** Information given follows **

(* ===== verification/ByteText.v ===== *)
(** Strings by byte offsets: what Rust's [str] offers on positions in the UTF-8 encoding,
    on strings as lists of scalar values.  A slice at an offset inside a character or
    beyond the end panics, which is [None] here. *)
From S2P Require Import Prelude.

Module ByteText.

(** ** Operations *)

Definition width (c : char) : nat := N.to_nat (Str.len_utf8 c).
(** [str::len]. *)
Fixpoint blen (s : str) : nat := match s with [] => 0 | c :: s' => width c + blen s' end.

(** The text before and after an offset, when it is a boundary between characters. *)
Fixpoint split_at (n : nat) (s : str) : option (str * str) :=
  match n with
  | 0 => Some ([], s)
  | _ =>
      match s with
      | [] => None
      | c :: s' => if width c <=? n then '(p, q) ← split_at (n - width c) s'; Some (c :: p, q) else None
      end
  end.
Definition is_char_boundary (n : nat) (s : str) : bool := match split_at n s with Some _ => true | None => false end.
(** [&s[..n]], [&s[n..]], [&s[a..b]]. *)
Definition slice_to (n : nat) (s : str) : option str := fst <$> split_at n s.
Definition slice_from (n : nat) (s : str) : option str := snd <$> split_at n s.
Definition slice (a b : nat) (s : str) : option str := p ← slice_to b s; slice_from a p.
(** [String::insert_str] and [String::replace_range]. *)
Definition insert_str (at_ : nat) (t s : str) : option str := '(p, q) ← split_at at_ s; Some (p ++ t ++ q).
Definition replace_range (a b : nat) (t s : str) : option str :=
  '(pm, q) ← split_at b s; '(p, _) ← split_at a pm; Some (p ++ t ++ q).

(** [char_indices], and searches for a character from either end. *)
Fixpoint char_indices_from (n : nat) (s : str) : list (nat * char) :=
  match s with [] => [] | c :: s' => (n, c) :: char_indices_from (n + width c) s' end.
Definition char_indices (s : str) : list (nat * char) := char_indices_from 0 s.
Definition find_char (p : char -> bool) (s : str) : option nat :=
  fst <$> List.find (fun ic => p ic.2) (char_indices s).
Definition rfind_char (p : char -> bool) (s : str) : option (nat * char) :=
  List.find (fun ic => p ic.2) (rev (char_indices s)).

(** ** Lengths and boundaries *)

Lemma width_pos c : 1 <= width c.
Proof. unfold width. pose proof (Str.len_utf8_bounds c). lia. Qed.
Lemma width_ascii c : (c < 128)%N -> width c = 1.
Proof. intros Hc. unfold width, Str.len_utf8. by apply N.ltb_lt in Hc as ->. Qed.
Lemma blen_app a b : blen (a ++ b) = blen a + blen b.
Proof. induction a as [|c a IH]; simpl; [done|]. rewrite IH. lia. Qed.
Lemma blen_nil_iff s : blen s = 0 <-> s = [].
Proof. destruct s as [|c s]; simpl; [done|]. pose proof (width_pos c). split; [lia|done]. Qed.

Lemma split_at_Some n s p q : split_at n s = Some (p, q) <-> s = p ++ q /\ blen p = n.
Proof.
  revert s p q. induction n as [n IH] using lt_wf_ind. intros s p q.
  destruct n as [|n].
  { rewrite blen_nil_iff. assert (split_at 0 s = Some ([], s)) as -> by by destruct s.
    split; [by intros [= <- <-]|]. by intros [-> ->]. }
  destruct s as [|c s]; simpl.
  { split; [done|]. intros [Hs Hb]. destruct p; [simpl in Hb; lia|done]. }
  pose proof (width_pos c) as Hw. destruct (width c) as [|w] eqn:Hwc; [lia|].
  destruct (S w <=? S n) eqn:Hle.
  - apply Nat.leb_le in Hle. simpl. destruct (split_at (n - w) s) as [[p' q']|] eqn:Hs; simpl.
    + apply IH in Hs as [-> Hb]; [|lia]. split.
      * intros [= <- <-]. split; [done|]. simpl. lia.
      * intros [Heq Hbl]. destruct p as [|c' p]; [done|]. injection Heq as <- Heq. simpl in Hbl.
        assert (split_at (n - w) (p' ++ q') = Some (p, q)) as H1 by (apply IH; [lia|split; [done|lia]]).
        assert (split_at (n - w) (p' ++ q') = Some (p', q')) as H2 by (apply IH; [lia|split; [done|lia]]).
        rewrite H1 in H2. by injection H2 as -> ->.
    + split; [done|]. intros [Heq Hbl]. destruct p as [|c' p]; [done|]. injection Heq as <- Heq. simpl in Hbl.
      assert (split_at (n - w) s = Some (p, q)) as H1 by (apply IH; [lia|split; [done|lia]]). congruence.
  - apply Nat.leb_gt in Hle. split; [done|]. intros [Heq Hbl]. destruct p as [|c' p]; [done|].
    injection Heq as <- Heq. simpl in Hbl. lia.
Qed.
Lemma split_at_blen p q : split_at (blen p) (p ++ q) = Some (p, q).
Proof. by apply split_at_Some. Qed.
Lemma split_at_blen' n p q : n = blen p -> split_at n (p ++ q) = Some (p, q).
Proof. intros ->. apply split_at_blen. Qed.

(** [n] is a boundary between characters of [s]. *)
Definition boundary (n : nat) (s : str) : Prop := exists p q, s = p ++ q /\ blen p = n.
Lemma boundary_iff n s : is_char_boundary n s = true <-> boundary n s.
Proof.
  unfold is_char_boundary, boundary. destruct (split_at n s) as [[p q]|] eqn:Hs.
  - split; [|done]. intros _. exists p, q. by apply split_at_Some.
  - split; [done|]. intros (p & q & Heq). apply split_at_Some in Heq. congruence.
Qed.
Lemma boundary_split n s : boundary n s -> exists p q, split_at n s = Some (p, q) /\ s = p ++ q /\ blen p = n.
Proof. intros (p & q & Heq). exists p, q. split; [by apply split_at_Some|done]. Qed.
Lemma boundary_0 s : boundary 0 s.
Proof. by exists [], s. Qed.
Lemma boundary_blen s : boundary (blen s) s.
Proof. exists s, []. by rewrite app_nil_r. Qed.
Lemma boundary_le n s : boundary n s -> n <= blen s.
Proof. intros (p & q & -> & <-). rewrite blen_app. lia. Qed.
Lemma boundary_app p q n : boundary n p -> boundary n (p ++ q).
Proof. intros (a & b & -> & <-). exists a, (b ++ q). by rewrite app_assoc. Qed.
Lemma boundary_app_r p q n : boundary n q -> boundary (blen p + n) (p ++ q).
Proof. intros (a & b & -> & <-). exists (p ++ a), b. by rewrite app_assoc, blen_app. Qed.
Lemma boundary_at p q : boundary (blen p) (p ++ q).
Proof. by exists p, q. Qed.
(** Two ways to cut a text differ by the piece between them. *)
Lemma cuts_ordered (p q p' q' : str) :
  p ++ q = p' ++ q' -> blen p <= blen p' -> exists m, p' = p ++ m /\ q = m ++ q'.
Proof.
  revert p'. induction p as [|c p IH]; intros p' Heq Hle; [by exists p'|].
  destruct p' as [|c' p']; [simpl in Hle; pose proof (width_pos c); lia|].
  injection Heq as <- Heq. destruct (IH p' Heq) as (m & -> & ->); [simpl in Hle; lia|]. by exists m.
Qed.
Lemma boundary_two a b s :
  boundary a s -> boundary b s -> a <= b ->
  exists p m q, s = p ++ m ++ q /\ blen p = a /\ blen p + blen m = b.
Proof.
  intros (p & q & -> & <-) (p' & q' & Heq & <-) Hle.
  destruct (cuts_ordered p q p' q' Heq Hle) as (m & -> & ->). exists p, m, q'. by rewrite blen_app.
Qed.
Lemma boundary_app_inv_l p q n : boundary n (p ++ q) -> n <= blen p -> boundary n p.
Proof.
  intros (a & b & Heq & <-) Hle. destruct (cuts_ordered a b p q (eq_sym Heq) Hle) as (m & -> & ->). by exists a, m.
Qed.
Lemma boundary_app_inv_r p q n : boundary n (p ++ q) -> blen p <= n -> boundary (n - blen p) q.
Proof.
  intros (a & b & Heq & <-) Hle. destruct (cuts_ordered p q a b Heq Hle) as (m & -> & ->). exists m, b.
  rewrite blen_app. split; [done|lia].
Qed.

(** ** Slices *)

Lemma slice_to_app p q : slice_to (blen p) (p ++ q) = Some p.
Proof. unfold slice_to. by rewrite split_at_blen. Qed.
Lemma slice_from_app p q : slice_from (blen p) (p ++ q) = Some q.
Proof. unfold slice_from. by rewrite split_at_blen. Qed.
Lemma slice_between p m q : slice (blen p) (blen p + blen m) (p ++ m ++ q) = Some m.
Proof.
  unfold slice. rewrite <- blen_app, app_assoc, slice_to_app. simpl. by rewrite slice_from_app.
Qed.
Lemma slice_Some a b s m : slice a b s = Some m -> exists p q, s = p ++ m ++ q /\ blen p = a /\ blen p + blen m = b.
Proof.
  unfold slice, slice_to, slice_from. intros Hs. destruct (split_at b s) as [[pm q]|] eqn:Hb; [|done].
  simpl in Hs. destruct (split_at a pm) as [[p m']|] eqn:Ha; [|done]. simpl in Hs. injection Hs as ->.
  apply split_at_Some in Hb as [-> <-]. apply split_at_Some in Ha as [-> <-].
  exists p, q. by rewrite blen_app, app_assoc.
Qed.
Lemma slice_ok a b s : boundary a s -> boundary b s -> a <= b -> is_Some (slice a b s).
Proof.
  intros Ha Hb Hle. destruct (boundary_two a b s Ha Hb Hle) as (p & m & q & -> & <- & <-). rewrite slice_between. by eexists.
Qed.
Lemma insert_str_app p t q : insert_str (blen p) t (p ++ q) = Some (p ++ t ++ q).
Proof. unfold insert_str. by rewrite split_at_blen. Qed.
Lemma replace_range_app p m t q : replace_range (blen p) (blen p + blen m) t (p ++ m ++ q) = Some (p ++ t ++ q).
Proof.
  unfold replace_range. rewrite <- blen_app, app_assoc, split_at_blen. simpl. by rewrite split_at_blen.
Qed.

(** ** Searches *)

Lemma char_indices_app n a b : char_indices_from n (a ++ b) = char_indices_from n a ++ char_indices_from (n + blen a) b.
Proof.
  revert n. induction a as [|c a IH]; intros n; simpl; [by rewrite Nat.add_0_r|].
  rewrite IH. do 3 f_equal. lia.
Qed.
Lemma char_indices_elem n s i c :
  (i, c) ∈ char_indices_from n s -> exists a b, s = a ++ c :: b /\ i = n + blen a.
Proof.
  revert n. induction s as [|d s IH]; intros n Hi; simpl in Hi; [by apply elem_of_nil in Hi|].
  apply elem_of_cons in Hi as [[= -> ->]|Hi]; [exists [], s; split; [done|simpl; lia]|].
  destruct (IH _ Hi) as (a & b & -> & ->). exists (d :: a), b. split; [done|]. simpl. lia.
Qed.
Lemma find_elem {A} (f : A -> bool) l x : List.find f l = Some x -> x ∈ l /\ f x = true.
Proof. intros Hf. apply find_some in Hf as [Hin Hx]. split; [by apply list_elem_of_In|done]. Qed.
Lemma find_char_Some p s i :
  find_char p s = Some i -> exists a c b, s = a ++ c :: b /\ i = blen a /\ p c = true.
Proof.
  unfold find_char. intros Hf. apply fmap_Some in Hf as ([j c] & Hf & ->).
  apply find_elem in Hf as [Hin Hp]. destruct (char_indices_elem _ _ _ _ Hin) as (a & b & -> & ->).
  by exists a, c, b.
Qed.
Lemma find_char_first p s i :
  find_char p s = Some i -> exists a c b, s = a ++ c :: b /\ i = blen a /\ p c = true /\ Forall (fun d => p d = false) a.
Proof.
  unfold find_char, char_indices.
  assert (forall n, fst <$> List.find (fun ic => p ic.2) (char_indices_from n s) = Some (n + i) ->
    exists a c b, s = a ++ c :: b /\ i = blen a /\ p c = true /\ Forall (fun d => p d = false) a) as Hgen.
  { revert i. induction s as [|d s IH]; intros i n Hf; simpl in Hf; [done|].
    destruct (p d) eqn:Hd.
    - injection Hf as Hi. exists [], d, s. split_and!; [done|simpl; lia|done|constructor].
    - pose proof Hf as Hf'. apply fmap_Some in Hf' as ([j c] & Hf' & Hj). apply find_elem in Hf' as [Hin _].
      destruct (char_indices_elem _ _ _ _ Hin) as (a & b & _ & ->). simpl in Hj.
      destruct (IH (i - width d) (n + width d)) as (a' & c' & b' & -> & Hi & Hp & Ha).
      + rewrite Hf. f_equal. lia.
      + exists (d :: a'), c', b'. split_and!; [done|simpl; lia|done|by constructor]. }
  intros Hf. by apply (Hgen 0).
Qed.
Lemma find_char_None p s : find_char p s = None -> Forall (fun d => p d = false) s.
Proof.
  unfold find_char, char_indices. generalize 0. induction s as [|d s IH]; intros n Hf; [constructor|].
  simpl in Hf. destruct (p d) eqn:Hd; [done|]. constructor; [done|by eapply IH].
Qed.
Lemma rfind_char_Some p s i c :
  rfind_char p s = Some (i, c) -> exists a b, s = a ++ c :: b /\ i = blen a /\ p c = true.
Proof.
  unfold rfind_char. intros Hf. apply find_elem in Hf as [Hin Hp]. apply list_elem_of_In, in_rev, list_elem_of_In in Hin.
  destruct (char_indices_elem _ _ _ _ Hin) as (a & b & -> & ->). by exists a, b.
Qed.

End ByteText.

** End of Information given **

* Problem *
Looking at the data above, write out exactly the lines that start at the one containing "a) as Hgen." and end at the one containing "- injection Hf"; include both and nothing beyond.

* Finished task *
    exists a c b, s = a ++ c :: b /\ i = blen a /\ p c = true /\ Forall (fun d => p d = false) a) as Hgen.
  { revert i. induction s as [|d s IH]; intros i n Hf; simpl in Hf; [done|].
    destruct (p d) eqn:Hd.
    - injection Hf as Hi. exists [], d, s. split_and!; [done|simpl; lia|done|constructor].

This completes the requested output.